Inner city vs. province
Nominally, the Judicialist/Frente stance is to be opposed to regulation of the online betting and gaming sector in Argentina but a complete shutdown of the regulation seems unlikely. When it comes to jurisdictions, IPLyC will regulate the province of Buenos Aires, while the city’s gaming and betting regulation will be managed to Loteria de la Ciudad Buenos Aires (Lotba), which has announced that it will not cap the number of licences it will grant.

Both regulatory bodies have said they will collaborate to regulate the igaming market between their respective jurisdictions. But doubters will bring up the obvious question of whether there will be friction if companies get licensed with Lotba but not with IPLyC. This could mean some are permitted to operate within the city limits but not in the wider province, and vice versa.

The situation is further complicated by the 30% drop in the value of the Argentine peso that came with Fernandez’s win, as markets and corporations get nervous about an interventionist, left-leaning government.

Gambling companies that had put forward their candidacies for one of the seven igaming licences in the province with investments earmarked in US dollars will be looking on anxiously. Consumers have already lost a big chunk of their purchasing power, which will surely affect their discretionary spend.

The regulatory process has moved forward over the past year in Buenos Aires Province, but it has also stood out for its arbitrary and somewhat unpredictable nature. Having said that, all stakeholders seem to think a suitable arrangement will somehow be found.

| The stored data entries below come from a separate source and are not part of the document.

(** A negative result is [None]. *)
Definition u_open (path : list Z) : M io (option nat) := fun s =>
  match io_dir s path, free_fd (io_fds s) with
  | Some d, Some fd => Ret (Some fd) (set_fds (<[fd := d]> (io_fds s)) s)
  | _, _ => Ret None s
  end.
Definition u_close (fd : nat) : M io unit := fun s => Ret tt (set_fds (delete fd (io_fds s)) s).
Definition u_read (fd max : nat) : M io (option (list Z)) := fun s =>
  match io_fds s !! fd with
  | None => Ret None s
  | Some (mk_desc ps err) =>
      match ps with
      | [] => Ret (if err then None else Some []) s
      | _ => let '(bs, ps) := read_fd max ps in Ret (Some bs) (set_fds (<[fd := mk_desc ps err]> (io_fds s)) s)
      end
  end.
Definition u_write (bs : list Z) : M io (option nat) := fun s =>
  if io_alive s then Ret (Some (length bs)) (add_out bs s) else Ret None s.

(** [printf(1, fmt, ...)] with the strings of [strs] at the addresses from 1 on;
    it ignores what [write] returns. *)
Definition u_printf (strs : list (list Z)) (ap : list Z) (fmt : list Z) : M io unit := fun s =>
  match printf (fun p => nth (Z.to_nat (p - 1)) strs []) (fun k => nth k ap 0) fmt [] with
  | Ret _ l => Ret tt (if io_alive s then add_out l s else s)
  | _ => Stop "printf"
  end.

(** ** cat, wc, echo *)
Definition BUF : nat := 512.

Section pieces_loop.
Context {A : Type} (body : A -> list Z -> M io (option A)).
(** [while((n = read(fd, buf, sizeof(buf))) > 0)]: [None] when the body leaves
    the program, otherwise the variables of the loop and whether [n < 0]. *)
Fixpoint pieces_loop (fuel fd : nat) (a : A) : M io (option (A * bool)) :=
  match fuel with
  | O => out_of_fuel
  | S fuel =>
      n ← u_read fd BUF;
      match n with
      | None => mret (Some (a, true))
      | Some [] => mret (Some (a, false))
      | Some bs =>
          r ← body a bs;
          match r with None => mret None | Some a => pieces_loop fuel fd a end
      end
  end.
(** As often as there are bytes to read, and once more. *)
Definition reads (fd : nat) (a : A) : M io (option (A * bool)) := fun s =>
  pieces_loop (S (length (match io_fds s !! fd with Some d => contents d | None => [] end))) fd a s.
End pieces_loop.

(** "cat: write error\n", "cat: read error\n", "cat: cannot open %s\n" *)
Definition cat_write_error : list Z := [99; 97; 116; 58; 32; 119; 114; 105; 116; 101; 32; 101; 114; 114; 111; 114; 10].
Definition cat_read_error : list Z := [99; 97; 116; 58; 32; 114; 101; 97; 100; 32; 101; 114; 114; 111; 114; 10].
Definition cat_open_error : list Z := [99; 97; 116; 58; 32; 99; 97; 110; 110; 111; 116; 32; 111; 112; 101; 110; 32; 37; 115; 10].
(** "wc: read error\n", "wc: cannot open %s\n", "%d %d %d %s\n" *)
Definition wc_read_error : list Z := [119; 99; 58; 32; 114; 101; 97; 100; 32; 101; 114; 114; 111; 114; 10].
Definition wc_open_error : list Z := [119; 99; 58; 32; 99; 97; 110; 110; 111; 116; 32; 111; 112; 101; 110; 32; 37; 115; 10].
Definition wc_format : list Z := [37; 100; 32; 37; 100; 32; 37; 100; 32; 37; 115; 10].

(** The result says whether the program goes on; [false] is [exit()]. *)
Definition cat_body (_ : unit) (bs : list Z) : M io (option unit) :=
  n ← u_write bs;
  if bool_decide (n = Some (length bs)) then mret (Some tt) else u_printf [] [] cat_write_error;; mret None.
Definition cat (fd : nat) : M io bool :=
  r ← reads cat_body fd tt;
  match r with
  | None => mret false
  | Some (_, true) => u_printf [] [] cat_read_error;; mret false
  | Some (_, false) => mret true
  end.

In addition, many believe that once the Buenos Aires (city and province) regulation is up and running, other states across Argentina will start rolling out their own igaming regulations and calling for applications. With many placing Argentina in close range to Brazil and Mexico when it comes to market potential, the drive to establish a regulated foothold in the country is understandable.

Buenos Aires licensing process: What we know so far
The Buenos Aires Provincial Institute of Lottery and Casinos (IPLyC) will regulate the sector. Seven licences will be available and operators will be subject to a 25% tax rate on gross gaming revenues.

  • According to local media, IPLyC has so far granted seven licences, but sources believe this is likely to change. 
  • The Buenos Aires Provincial Legislature gave its final approval to the 2019 Budget at the end of 2018, thereby authorising interactive gambling within the province.
  • The law imposed a tax rate of 15% of gross win on interactive casino and sports betting, and an additional 2% withholding tax on players’ gaming machine and bingo winnings.
  • Legislators of the Autonomous City of Buenos Aires passed legislation authorising interactive gambling and sports betting within the province in December 2018.
  • The bill imposed an incremental tax rate at 6% gross win, increasing up to a maximum of 25% gross win. The state lottery, Loteria de la Ciudad (Lotba), was granted authority to call for tender processes and award licenses to commercial operators.
  • The governments of both the Buenos Aires Province and City announced they would collaborate to effectively regulate the interactive gambling market between their respective jurisdictions.